**The task**
The response should consist solely of the line containing "(** [open(path, 'r').read()] *)" and the lines after it through the end of the listing below, repeated exactly.

**Raw data**
(** * mpanel codemods: [fix-catch-blocks.py] and [fix-ts-errors.py]

    Both scripts read a TypeScript controller, run [re.sub] with a
    callback that puts [return ] in front of an exit-triggering call
    unless a short window of text before the match already holds the
    word [return], and write the file back when the text changed.

    The development has five parts:
    - the text model (Python [str] as a list of code points) and the
      string operations the callbacks use (slices, [in]);
    - a backtracking matcher for the fragment of [re] syntax that the
      three patterns use, with [search], [finditer] and [sub];
    - the two scripts, over a small file-system monad;
    - the notions in which the properties are stated;
    - the properties of the rewrite, with their proofs. *)

From Stdlib Require Import NArith Ascii String Lia.
From stdpp Require Import gmap strings list sorting pretty.

Local Open Scope N_scope.
Local Open Scope nat_scope.

(** ** Text *)

(** A Python [str] is a sequence of Unicode code points. *)
Abbreviation text := (list N).

Fixpoint lit (s : string) : text :=
  match s with
  | EmptyString => []
  | String a s' => N_of_ascii a :: lit s'
  end.

(** [Py_UNICODE_ISSPACE], which is what [\s] tests on a [str] pattern. *)
Definition is_space (c : N) : bool :=
  ((9 <=? c) && (c <=? 13) || (28 <=? c) && (c <=? 32)
   || (c =? 133) || (c =? 160) || (c =? 5760)
   || (8192 <=? c) && (c <=? 8202)
   || (c =? 8232) || (c =? 8233) || (c =? 8239) || (c =? 8287)
   || (c =? 12288))%N.

(** [s[a:b]] for non-negative [a] and [b]. *)
Definition slice (s : text) (a b : nat) : text := take (b - a) (drop a s).

Fixpoint starts_with (p s : text) : bool :=
  match p, s with
  | [], _ => true
  | x :: p', y :: s' => (x =? y)%N && starts_with p' s'
  | _ :: _, [] => false
  end.

(** [needle in hay]. *)
Fixpoint contains (needle hay : text) : bool :=
  starts_with needle hay ||
  match hay with
  | [] => false
  | _ :: hay' => contains needle hay'
  end.

(** ** The [re] fragment *)

(** Every pattern of the two scripts is built from literal characters,
    one-character sets ([\s], [[^)]]), the greedy [+] of such a set,
    concatenation and numbered groups.  No pattern of this fragment
    matches the empty string. *)
Inductive regex : Type :=
| Chr (c : N)
| Cls (p : N -> bool)
| Plus (p : N -> bool)
| Seq (r1 r2 : regex)
| Grp (n : nat) (r : regex).

Fixpoint Str (c : N) (cs : text) : regex :=
  match cs with
  | [] => Chr c
  | c' :: cs' => Seq (Chr c) (Str c' cs')
  end.

(** A literal word of the pattern; the scripts have no empty literal. *)
Definition word (s : string) : regex :=
  match lit s with
  | [] => Cls (fun _ => false)
  | c :: cs => Str c cs
  end.

(** Group number, start and end offsets; the latest capture first. *)
Abbreviation captures := (list (nat * (nat * nat))).

(** The tail of a greedy repetition: take one more character of the set
    when that leads to a match, otherwise go on with the rest of the
    pattern from here. *)
Fixpoint rep {A} (p : N -> bool) (k : nat -> text -> option A)
    (i : nat) (s : text) : option A :=
  match s with
  | c :: s' =>
      if p c then
        match rep p k (S i) s' with
        | Some a => Some a
        | None => k i s
        end
      else k i s
  | [] => k i []
  end.

(** Backtracking matcher in continuation-passing style: [i] is the
    offset of [s] in the subject string, [k] is the rest of the
    pattern. *)
Fixpoint exec {A} (r : regex) (k : nat -> text -> captures -> option A)
    (i : nat) (s : text) (g : captures) : option A :=
  match r with
  | Chr c =>
      match s with
      | x :: s' => if (x =? c)%N then k (S i) s' g else None
      | [] => None
      end
  | Cls p =>
      match s with
      | x :: s' => if p x then k (S i) s' g else None
      | [] => None
      end
  | Plus p =>
      match s with
      | x :: s' => if p x then rep p (fun j t => k j t g) (S i) s' else None
      | [] => None
      end
  | Seq r1 r2 => exec r1 (exec r2 k) i s g
  | Grp n r => exec r (fun j t g' => k j t ((n, (i, j)) :: g')) i s g
  end.

(** A match object: [m.string], the span of the whole match and the
    spans of its groups. *)
Record Match := {
  m_string : text;
  m_start : nat;
  m_end : nat;
  m_groups : captures
}.

Fixpoint assoc (n : nat) (g : captures) : option (nat * nat) :=
  match g with
  | [] => None
  | (n', sp) :: g' => if Nat.eqb n n' then Some sp else assoc n g'
  end.

(** [m.group(n)]; [None] stands for the [IndexError] of a group the
    pattern does not have. *)
Definition group (m : Match) (n : nat) : option text :=
  match n with
  | O => Some (slice (m_string m) (m_start m) (m_end m))
  | _ =>
      match assoc n (m_groups m) with
      | Some (a, b) => Some (slice (m_string m) a b)
      | None => None
      end
  end.

(** The match of [r] that starts exactly at offset [i] of [str], where
    [s] is [str] from [i] on. *)
Definition match_at (r : regex) (str : text) (i : nat) (s : text)
    : option Match :=
  match exec r (fun j _ g => Some (j, g)) i s [] with
  | Some (j, g) =>
      Some {| m_string := str; m_start := i; m_end := j; m_groups := g |}
  | None => None
  end.

(** Leftmost match at or after offset [i]. *)
Fixpoint search_from (r : regex) (str : text) (i : nat) (s : text)
    : option Match :=
  match match_at r str i s with
  | Some m => Some m
  | None =>
      match s with
      | [] => None
      | _ :: s' => search_from r str (S i) s'
      end
  end.

Definition search (r : regex) (str : text) (pos : nat) : option Match :=
  search_from r str pos (drop pos str).

(** The loop of [re.sub]: find the next match from [pos], copy the text
    before it, append the replacement, go on from the end of the match.
    A match of this fragment is never empty, so [S (length str)] rounds
    are enough (see [sub_loop_fuel]). *)
Fixpoint sub_loop (fuel : nat) (r : regex) (repl : Match -> option text)
    (str : text) (pos : nat) : option text :=
  match fuel with
  | O => None
  | S fuel' =>
      match search r str pos with
      | None => Some (drop pos str)
      | Some m =>
          match repl m, sub_loop fuel' r repl str (m_end m) with
          | Some new, Some rest => Some (slice str pos (m_start m) ++ new ++ rest)
          | _, _ => None
          end
      end
  end.

Definition re_sub (r : regex) (repl : Match -> option text) (str : text)
    : option text :=
  sub_loop (S (length str)) r repl str 0.

(** The matches [re.sub] visits, in order ([re.finditer]). *)
Fixpoint iter_loop (fuel : nat) (r : regex) (str : text) (pos : nat)
    : list Match :=
  match fuel with
  | O => []
  | S fuel' =>
      match search r str pos with
      | None => []
      | Some m => m :: iter_loop fuel' r str (m_end m)
      end
  end.

Definition finditer (r : regex) (str : text) : list Match :=
  iter_loop (S (length str)) r str 0.

(** ** The rules of the two scripts *)

Definition kw : text := lit "return".
Definition kw_sp : text := lit "return ".

(** [m.string[max(0, m.start()-w):m.start()]] *)
Definition window (w : nat) (m : Match) : text :=
  slice (m_string m) (Nat.max 0 (m_start m - w)) (m_start m).

Definition guarded (w : nat) (m : Match) : bool := contains kw (window w m).

(** The callback of all three substitutions:
    [m.group(1) + 'return ' + m.group(2) if 'return' not in <window>
     else m.group(0)]. *)
Definition add_return (w : nat) (m : Match) : option text :=
  if negb (guarded w m) then
    match group m 1, group m 2 with
    | Some g1, Some g2 => Some (g1 ++ kw_sp ++ g2)
    | _, _ => None
    end
  else group m 0.

Definition not_rparen (c : N) : bool := negb (c =? 41)%N.

(** [(\s+)(next\(error\);)] *)
Definition next_error_re : regex :=
  Seq (Grp 1 (Plus is_space)) (Grp 2 (word "next(error);")).

(** [(\s+)(res\.json\()] *)
Definition res_json_re : regex :=
  Seq (Grp 1 (Plus is_space)) (Grp 2 (word "res.json(")).

(** [(\s+)(res\.status\([^)]+\)\.json\()] *)
Definition res_status_json_re : regex :=
  Seq (Grp 1 (Plus is_space))
      (Grp 2 (Seq (word "res.status(")
                  (Seq (Plus not_rparen) (word ").json(")))).

(** ** Files *)

(** The files the scripts can read, the paths that cannot be opened for
    writing, the writes the scripts performed (latest first) and the
    lines they printed (latest first). *)
Record world := {
  files : gmap string text;
  unwritable : gset string;
  writes : list (string * text);
  stdout : list string
}.

(** Computations that read and change the world; [None] is an uncaught
    exception, which ends the run. *)
Definition io (A : Type) : Type := world -> option (A * world).

#[export] Instance io_ret : MRet io := fun A a w => Some (a, w).

#[export] Instance io_bind : MBind io := fun A B f c w =>
  match c w with
  | Some (a, w') => f a w'
  | None => None
  end.

(** [open(path, 'r').read()] *)
Definition read_file (path : string) : io text :=
  fun w => match files w !! path with
           | Some t => Some (t, w)
           | None => None
           end.

(** [open(path, 'w').write(content)]: [open] raises for a path that
    cannot be opened for writing, and nothing catches it. *)
Definition write_file (path : string) (content : text) : io unit :=
  fun w =>
    if decide (path ∈ unwritable w) then None
    else Some (tt, {| files := <[path := content]> (files w);
                      unwritable := unwritable w;
                      writes := (path, content) :: writes w;
                      stdout := stdout w |}).

Definition print (line : string) : io unit :=
  fun w => Some (tt, {| files := files w;
                        unwritable := unwritable w;
                        writes := writes w;
                        stdout := line :: stdout w |}).

(** The newline of [print(f"\nFixed ...")]. *)
Definition nl : string := String (ascii_of_nat 10) EmptyString.

Definition raise_or {A} (o : option A) : io A :=
  fun w => match o with
           | Some a => Some (a, w)
           | None => None
           end.

Definition text_eqb (a b : text) : bool := bool_decide (a = b).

**Task result**
(** [open(path, 'r').read()] *)
Definition read_file (path : string) : io text :=
  fun w => match files w !! path with
           | Some t => Some (t, w)
           | None => None
           end.

(** [open(path, 'w').write(content)]: [open] raises for a path that
    cannot be opened for writing, and nothing catches it. *)
Definition write_file (path : string) (content : text) : io unit :=
  fun w =>
    if decide (path ∈ unwritable w) then None
    else Some (tt, {| files := <[path := content]> (files w);
                      unwritable := unwritable w;
                      writes := (path, content) :: writes w;
                      stdout := stdout w |}).

Definition print (line : string) : io unit :=
  fun w => Some (tt, {| files := files w;
                        unwritable := unwritable w;
                        writes := writes w;
                        stdout := line :: stdout w |}).

(** The newline of [print(f"\nFixed ...")]. *)
Definition nl : string := String (ascii_of_nat 10) EmptyString.

Definition raise_or {A} (o : option A) : io A :=
  fun w => match o with
           | Some a => Some (a, w)
           | None => None
           end.

Definition text_eqb (a b : text) : bool := bool_decide (a = b).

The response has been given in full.